> Task statement
Lines to restate from the data below: from the one containing "Proof. rewrite scan_iff." to the one containing "intros Hr. cbv", both included. Give them again exactly, and only them.

[Saved entries]
(* ===== verification/Consistency.v ===== *)
(** * The policy/evidence/command consistency gate ([internal/validation/consistency.go])

    Binds the analysis output, the response policy, the parsed command and the
    evidence snapshot to each other by identifiers, digests and exact texts.  Unicode
    normalisation ([golang.org/x/text/unicode/norm]) is not part of the program: the
    function [nfc] is a parameter. *)

From S2P Require Import Prelude GoSort GoStrings Regex Sha256 Json JsonTree GoTime Netip Policy ResponsePolicy Protected.
Local Open Scope Z_scope.

Definition SchemaGatePassed : string := "passed".
Definition SourceHealthComplete : string := "complete".
Definition AnalysisOutputSchemaV1 : string := "sentinelflow_analysis_v1".
Definition ConsistencyFailed : string := "failed".

Definition consistencyUUIDPattern : pattern := uuid_pattern.

Definition ConsistencyFailureNone : string := "none".
Definition ConsistencyFailurePrerequisite : string := "schema_or_parser_prerequisite_failed".
Definition ConsistencyFailureAnalysis : string := "analysis_binding_mismatch".
Definition ConsistencyFailureEvidenceSnapshot : string := "evidence_snapshot_mismatch".
Definition ConsistencyFailureEvidenceMembership : string := "evidence_membership_mismatch".
Definition ConsistencyFailureEvidenceTarget : string := "evidence_target_mismatch".
Definition ConsistencyFailureEvidenceIncomplete : string := "evidence_incomplete".
Definition ConsistencyFailurePolicy : string := "policy_mismatch".
Definition ConsistencyFailureCandidate : string := "command_candidate_mismatch".
Definition ConsistencyFailureRationale : string := "rationale_digest_mismatch".
Definition ConsistencyFailureOutput : string := "analysis_output_invalid".

Record SchemaGateBinding := MkSchemaGate { sg_Status : string; sg_AnalysisOutputDigest : string; sg_OutputSchemaDigest : string }.

Record AnalysisBinding := MkAnalysis {
  an_AnalysisID : string; an_IncidentID : string; an_IncidentVersion : Z; an_AnalysisInputDigest : string; an_OutputSchemaDigest : string; an_Output : string
}.

Record SignalEvidenceBinding := MkSignalEvidence {
  se_SignalID : string; se_SignalDigest : string; se_SourceIPv4 : string; se_EventIDs : list string; se_ThresholdReproduced : bool; se_SourceHealthStatus : string
}.

Record EvidenceSnapshotBinding := MkEvidence {
  ev_SnapshotDigest : string; ev_IncidentID : string; ev_IncidentVersion : Z; ev_AnalysisInputDigest : string; ev_SourceIPv4 : string;
  ev_SourceHealthDigest : string; ev_SourceHealthStatus : string; ev_SignalIDs : list string; ev_EventIDs : list string; ev_Signals : list SignalEvidenceBinding
}.

Record ConsistencyInput := MkConsistencyInput {
  ci_ExpectedOutputSchemaDigest : string; ci_SchemaGate : SchemaGateBinding; ci_Analysis : AnalysisBinding; ci_Policy : CheckedResponsePolicy;
  ci_Candidate : Artifact; ci_Evidence : EvidenceSnapshotBinding
}.

(** ** The analysis output *)

Record outputPolicy := MkOutputPolicy {
  op_SchemaVersion : string; op_Action : string; op_TargetIP : string; op_TTLSeconds : Z; op_EvidenceIDs : slice string; op_Rationale : string
}.

Record outputCandidate := MkOutputCandidate {
  oc_SchemaVersion : string; oc_TargetIP : string; oc_Timeout : string; oc_EvidenceIDs : slice string; oc_Command : string
}.

(** The confidence is decoded and not read: the number is kept as it was written. *)
Record analysisOutput := MkOutput {
  ao_SchemaVersion : string; ao_IncidentSummary : string; ao_Classification : string; ao_Confidence : list ascii; ao_Uncertainty : string;
  ao_FalsePositiveFactors : slice string; ao_EvidenceIDs : slice string; ao_Policy : outputPolicy; ao_Candidate : outputCandidate
}.

Definition zero_output : analysisOutput :=
  MkOutput "" "" "" (chars "0") "" nil_slice nil_slice (MkOutputPolicy "" "" "" 0 nil_slice "") (MkOutputCandidate "" "" "" nil_slice "").

(** [strconv.ParseFloat(n, 64)] fails on a JSON number only when it is out of range: its
    value is at least [2^1024 - 2^970], which rounds to infinity. The digits before and
    after the point and the exponent: *)
Definition number_parts (n : list ascii) : list ascii * list ascii * Z :=
  let l := match n with "-"%char :: l => l | _ => n end in
  let '(whole, l) := span_digits l in
  let '(fraction, l) := match l with "."%char :: l => span_digits l | _ => ([], l) end in
  let exponent :=
    match l with
    | _ :: s :: l => if bool_decide (s = "-"%char) then - of_digits (map char_digit l)
                     else if bool_decide (s = "+"%char) then of_digits (map char_digit l)
                     else of_digits (map char_digit (s :: l))
    | _ => 0
    end in
  (whole, fraction, exponent).

Definition float_limit : Z := 2 ^ 1024 - 2 ^ 970.

Definition float_in_range (n : list ascii) : bool :=
  let '(whole, fraction, exponent) := number_parts n in
  let mantissa := of_digits (map char_digit (whole ++ fraction)) in
  let scale := exponent - Z.of_nat (length fraction) in
  if mantissa =? 0 then true
  else if 400 <? scale then false
  else if 0 <=? scale then mantissa * 10 ^ scale <? float_limit
  else if scale <? - Z.of_nat (length (whole ++ fraction)) then true
  else mantissa <? float_limit * 10 ^ (- scale).

Definition decode_float64 : decoder (list ascii) := λ v old,
  match v with JNumber n => if float_in_range n then Some n else None | JNull => Some old | _ => None end.

Definition decode_strings : decoder (slice string) := decode_slice "" decode_string.

Definition decode_output_policy : decoder outputPolicy := decode_object
  [("schema_version", λ v p, x ← decode_string v (op_SchemaVersion p);
      Some (MkOutputPolicy x (op_Action p) (op_TargetIP p) (op_TTLSeconds p) (op_EvidenceIDs p) (op_Rationale p)));
   ("action", λ v p, x ← decode_string v (op_Action p);
      Some (MkOutputPolicy (op_SchemaVersion p) x (op_TargetIP p) (op_TTLSeconds p) (op_EvidenceIDs p) (op_Rationale p)));
   ("target_ip", λ v p, x ← decode_string v (op_TargetIP p);
      Some (MkOutputPolicy (op_SchemaVersion p) (op_Action p) x (op_TTLSeconds p) (op_EvidenceIDs p) (op_Rationale p)));
   ("ttl_seconds", λ v p, x ← decode_uint 32 v (op_TTLSeconds p);
      Some (MkOutputPolicy (op_SchemaVersion p) (op_Action p) (op_TargetIP p) x (op_EvidenceIDs p) (op_Rationale p)));
   ("evidence_ids", λ v p, x ← decode_strings v (op_EvidenceIDs p);
      Some (MkOutputPolicy (op_SchemaVersion p) (op_Action p) (op_TargetIP p) (op_TTLSeconds p) x (op_Rationale p)));
   ("rationale", λ v p, x ← decode_string v (op_Rationale p);
      Some (MkOutputPolicy (op_SchemaVersion p) (op_Action p) (op_TargetIP p) (op_TTLSeconds p) (op_EvidenceIDs p) x))].

Definition decode_output_candidate : decoder outputCandidate := decode_object
  [("schema_version", λ v c, x ← decode_string v (oc_SchemaVersion c);
      Some (MkOutputCandidate x (oc_TargetIP c) (oc_Timeout c) (oc_EvidenceIDs c) (oc_Command c)));
   ("target_ip", λ v c, x ← decode_string v (oc_TargetIP c);
      Some (MkOutputCandidate (oc_SchemaVersion c) x (oc_Timeout c) (oc_EvidenceIDs c) (oc_Command c)));
   ("timeout", λ v c, x ← decode_string v (oc_Timeout c);
      Some (MkOutputCandidate (oc_SchemaVersion c) (oc_TargetIP c) x (oc_EvidenceIDs c) (oc_Command c)));
   ("evidence_ids", λ v c, x ← decode_strings v (oc_EvidenceIDs c);
      Some (MkOutputCandidate (oc_SchemaVersion c) (oc_TargetIP c) (oc_Timeout c) x (oc_Command c)));
   ("command", λ v c, x ← decode_string v (oc_Command c);
      Some (MkOutputCandidate (oc_SchemaVersion c) (oc_TargetIP c) (oc_Timeout c) (oc_EvidenceIDs c) x))].
(* ===== verification/HistorySpec.v ===== *)
(** * What the historical-impact gate guarantees

    The gate allows exactly the windows that are covered, healthy and without a
    successful login; its report does not depend on the order of the records; every
    report, a refusal too, is sealed. *)

From S2P Require Import Prelude GoSort GoStrings Regex Sha256 GoTime GoTimeParse Netip NetPrefix Policy ResponsePolicy ResponsePolicySpec Json JsonTree CanonicalJson Detection NftRunner Protected ProtectedSpec.
From S2P Require Import Consistency ConsistencySpec Snapshot SnapshotSpec History.
Local Open Scope Z_scope.

(** ** Loops over records with distinct identifiers

    The gateway, authentication and gap loops have one shape: check a record, refuse
    an identifier seen before, print the record, update a state. *)

Section scan.
Context {V W St : Type} (ident : V → string) (ok : V → bool) (wire : V → W) (step : St → V → St).

Fixpoint scan (values : list V) (seen : list string) (s : St) : option (list W * St) :=
  match values with
  | [] => Some ([], s)
  | v :: values =>
      if negb (ok v) || bool_decide (ident v ∈ seen) then None
      else '(ws, s) ← scan values (ident v :: seen) (step s v); Some (wire v :: ws, s)
  end.

Definition distinct_ok (values : list V) : Prop := Forall (λ v, ok v = true) values ∧ NoDup (ident <$> values).

Lemma scan_iff values seen s ws s' : scan values seen s = Some (ws, s') ↔
  distinct_ok values ∧ (∀ x, x ∈ ident <$> values → x ∉ seen) ∧ ws = wire <$> values ∧ s' = foldl step s values.
Proof.
  revert seen s ws s'. induction values as [|v values IH]; intros seen s ws s'; cbn [scan foldl fmap list_fmap].
  - split; [intros [= <- <-]|intros (_ & _ & -> & ->); done]. split_and!; [by split; constructor|by intros x ?%elem_of_nil|done..].
  - destruct (ok v) eqn:Hok; cbn [negb orb]; [|by split; [|intros ([H%Forall_cons _] & _); destruct H; congruence]].
    destruct (bool_decide (ident v ∈ seen)) eqn:Hs; [apply bool_decide_eq_true in Hs|apply bool_decide_eq_false in Hs].
    { split; [done|]. intros (_ & H & _). destruct (H (ident v)); [apply elem_of_cons; by left|done]. }
    destruct (scan values (ident v :: seen) (step s v)) as [[ws' s'']|] eqn:E; cbn [mbind option_bind].
    + apply IH in E as ([Hf Hn] & Hd & -> & ->). split.
      * intros [= <- <-]. split_and!; [|..|done|done].
        -- split; [by constructor|]. cbn [fmap list_fmap]. constructor; [|done]. intros Hin. apply (Hd _ Hin), elem_of_cons. by left.
        -- intros x [->|Hx]%elem_of_cons; [done|]. intros Hin. apply (Hd _ Hx), elem_of_cons. by right.
      * by intros (_ & _ & -> & ->).
    + split; [done|]. intros ([Hf Hn] & Hd & _). cbn [fmap list_fmap] in Hn. apply NoDup_cons in Hn as [Hv Hn]. apply Forall_cons in Hf as [_ Hf].
      enough (scan values (ident v :: seen) (step s v) = Some (wire <$> values, foldl step (step s v) values)) by congruence.
      apply IH. split_and!; [by split| |done..]. intros x Hx [->|Hin]%elem_of_cons; [done|]. apply (Hd x); [apply elem_of_cons; by right|done].
Qed.

Lemma scan_start values s : scan values [] s = Some (wire <$> values, foldl step s values) ↔ distinct_ok values.
Proof. rewrite scan_iff. split; [by intros [H _]|]. intros H. split_and!; [done| |done..]. by intros x _ ?%elem_of_nil. Qed.

Lemma scan_start_Some values s r : scan values [] s = Some r → distinct_ok values ∧ r = (wire <$> values, foldl step s values).
Proof. destruct r as [ws s']. intros (H & _ & -> & ->)%scan_iff. done. Qed.
Lemma completed_publication w job result m :
  vx_State result = mu_State m ∧ vx_FailedGate result = failed_gate m ∧ vx_FailureCode result = mu_FailureCode m →
  let a := finalizeCompleted c w job result m in publication c w job m a.1 a.2.
Proof.
  intros Hr. cbv zeta. unfold finalizeCompleted. cbv zeta. destruct (rw_completedDone w); [apply publication_none|].
  unfold Before. destruct (Z.ltb_spec (postgresTime (rw_completedNow w)) (lj_LeaseExpiresAt job)); cbn [negb]; [|apply publication_none].
  destruct (rw_finalize w) as [[]|retryable] eqn:Ef; [by apply publication_done|by apply publication_done|].
  destruct (cx_done _); [by apply publication_done|]. destruct (cx_derivedDone _).
  - pose proof (ambiguous_fallback (rw_failure w) job result validationFinalizeTimeoutCode) as Hf. destruct (finalizeAfterAmbiguousCompleted _ _ _ _ _) as [calls a].
    by apply publication_fallback with retryable.
  - destruct retryable; [|by apply publication_done].
    pose proof (ambiguous_fallback (rw_failure w) job result validationFinalizeUnavailableCode) as Hf. destruct (finalizeAfterAmbiguousCompleted _ _ _ _ _) as [calls a].
    by apply publication_fallback with true.
Qed.

(** What a leased run does after [Prepare]: nothing, a report without a verdict, or the
    verdict of the gates on a valid snapshot of this analysis. *)
Inductive leased_run (w : run_world) (job : LeasedJob) : list store_call → ValidationResult * option RunError → Prop :=
  | leased_fallback calls a : (∀ s, rw_prepare w = PreparedWith s → (ss_AnalysisID s = jb_AggregateID (lj_Job job) ∧ validPreparedSnapshot s = true) → rw_afterEvaluate w = MkContexts false true) →
      fallback c (rw_failure w) job calls a → leased_run w job calls a
  | leased_publication s calls a : rw_prepare w = PreparedWith s → ss_AnalysisID s = jb_AggregateID (lj_Job job) → validPreparedSnapshot s = true →
      publication c w job (evaluate nfc r s) calls a → leased_run w job calls a.
(** ** Sessions and times ([types.go]) *)

(** [^[a-z0-9][a-z0-9._-]{0,127}$] *)
Definition is_actor_char (c : ascii) : bool := is_lower c || is_digit c || bool_decide (c ∈ ["."; "_"; "-"]%char).
Definition actorIDPattern : pattern := [exactly 1 (λ c, is_lower c || is_digit c); rep 0 127 is_actor_char].

Record SessionBinding := MkSessionBinding {
  sb_SessionID : string; sb_SessionDigest : string; sb_ActorID : string; sb_AuthenticatedAt : localtime; sb_ExpiresAt : localtime
}.

Definition normalizedTime (value : localtime) : option localtime :=
  if IsZero (lt_instant value) || (LocalYear value <? 1) || (9999 <? LocalYear value) then None else Some (UTC value).

Definition checkSession (value : SessionBinding) (now : localtime) : result HilErrorCode SessionBinding :=
  if negb (is_uuid (sb_SessionID value)) || negb (is_digest (sb_SessionDigest value)) || negb (match_string actorIDPattern (sb_ActorID value))
  then Err HErrorAuthentication
  else
    match normalizedTime (sb_AuthenticatedAt value) with
    | None => Err HErrorAuthentication
    | Some authenticatedAt =>
        match normalizedTime (sb_ExpiresAt value) with
        | None => Err HErrorAuthentication
        | Some expiresAt =>
            if negb (After (lt_instant expiresAt) (lt_instant authenticatedAt)) then Err HErrorAuthentication
            else
              match normalizedTime now with
              | None => Err HErrorAuthentication
              | Some now =>
                  if Before (lt_instant now) (lt_instant authenticatedAt) || negb (Before (lt_instant now) (lt_instant expiresAt)) then Err HErrorAuthentication
                  else if After (lt_instant now) (lt_instant authenticatedAt + ReauthAfter) then Err HErrorStepUpRequired
                  else Ok (MkSessionBinding (sb_SessionID value) (sb_SessionDigest value) (sb_ActorID value) authenticatedAt expiresAt)
              end
        end
    end.

Definition sameSession (left right : SessionBinding) : bool :=
  String.eqb (sb_SessionID left) (sb_SessionID right) && String.eqb (sb_SessionDigest left) (sb_SessionDigest right)
  && String.eqb (sb_ActorID left) (sb_ActorID right) && Equal (lt_instant (sb_AuthenticatedAt left)) (lt_instant (sb_AuthenticatedAt right))
  && Equal (lt_instant (sb_ExpiresAt left)) (lt_instant (sb_ExpiresAt right)).

Definition validPolicyOperation (value : string) : bool := String.eqb value OperationApprove || String.eqb value OperationReject.
Definition validOperation (value : string) : bool := validPolicyOperation value || String.eqb value hil_OperationRevoke.

Definition validDecision (operation value : string) : bool :=
  String.eqb operation OperationApprove && String.eqb value DecisionApproved
  || String.eqb operation OperationReject && String.eqb value DecisionRejected
  || String.eqb operation hil_OperationRevoke && String.eqb value DecisionRevoked.

Definition validChallengeBranch (operation resourceType : string) (originalAddDigest : option string) : bool :=
  if String.eqb operation OperationApprove || String.eqb operation OperationReject
  then String.eqb resourceType ResourcePolicy && bool_decide (originalAddDigest = None)
  else if String.eqb operation hil_OperationRevoke
  then String.eqb resourceType ResourceEnforcementAction && negb (bool_decide (originalAddDigest = None))
  else false.

Definition validDecisionBranch (operation decision resourceType : string) (originalAddDigest : option string) : bool :=
  validDecision operation decision && validChallengeBranch operation resourceType originalAddDigest.

Definition validCanonicalIPv4 (value : string) : bool := bool_decide (is_Some (canonical_ipv4 value)).

Definition minTime (first : time) (rest : list time) : time :=
  foldl (λ result candidate, if Before candidate result then candidate else result) first rest.

(** [digestBytes] is [digest]; a nonce is a list of bytes. *)
Definition digest_bytes (value : list Z) : string := digest (implode (map chr value)).

(** [makeUUID] with [formatUUID] on sixteen bytes of the entropy reader, which is the list of
    bytes it will deliver; what remains of it is returned. *)
Definition makeUUID (entropy : list Z) : result HilErrorCode (string * list Z) :=
  match ReadFull 16 entropy with
  | None => Err HErrorEntropy
  | Some (raw, rest) =>
      let raw := set_byte 8 (λ b, Z.lor (Z.land b 63) 128) (set_byte 6 (λ b, Z.lor (Z.land b 15) 64) raw) in
      Ok (hex_of_bytes (take 4 raw) +:+ "-" +:+ hex_of_bytes (take 2 (drop 4 raw)) +:+ "-" +:+ hex_of_bytes (take 2 (drop 6 raw)) +:+ "-"
          +:+ hex_of_bytes (take 2 (drop 8 raw)) +:+ "-" +:+ hex_of_bytes (drop 10 raw), rest)
  end.

(** ** Canonical JSON ([jcs.go]) *)

(** [utf8.DecodeRuneInString]: the replacement rune for an invalid byte. *)
Definition decode_rune (l : list ascii) : Z * nat := default (65533, 1%nat) (utf8_decode l).

Definition jcs_rune (r : Z) : list ascii :=
  if (r =? 34) || (r =? 92) then ["\"%char; chr r]
  else if r =? 8 then chars "\b"
  else if r =? 9 then chars "\t"
  else if r =? 10 then chars "\n"
  else if r =? 12 then chars "\f"
  else if r =? 13 then chars "\r"
  else if r <? 32 then ["\"; "u"; "0"; "0"]%char ++ [hex_digit (r / 16); hex_digit (r mod 16)]
  else utf8_encode r.

Fixpoint jcs_escape (fuel : nat) (l : list ascii) : list ascii :=
  match fuel, l with
  | S f, _ :: _ => let '(r, size) := decode_rune l in jcs_rune r ++ jcs_escape f (drop size l)
  | _, _ => []
  end.

Definition appendJCSString (value : string) : string := implode (dq :: jcs_escape (length (chars value)) (chars value) ++ [dq]).

Definition appendOptionalJCSString (value : option string) : string := match value with None => "null" | Some value => appendJCSString value end.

> Output of the task
Proof. rewrite scan_iff. split; [by intros [H _]|]. intros H. split_and!; [done| |done..]. by intros x _ ?%elem_of_nil. Qed.

Lemma scan_start_Some values s r : scan values [] s = Some r → distinct_ok values ∧ r = (wire <$> values, foldl step s values).
Proof. destruct r as [ws s']. intros (H & _ & -> & ->)%scan_iff. done. Qed.
Lemma completed_publication w job result m :
  vx_State result = mu_State m ∧ vx_FailedGate result = failed_gate m ∧ vx_FailureCode result = mu_FailureCode m →
  let a := finalizeCompleted c w job result m in publication c w job m a.1 a.2.
Proof.
  intros Hr. cbv zeta. unfold finalizeCompleted. cbv zeta. destruct (rw_completedDone w); [apply publication_none|].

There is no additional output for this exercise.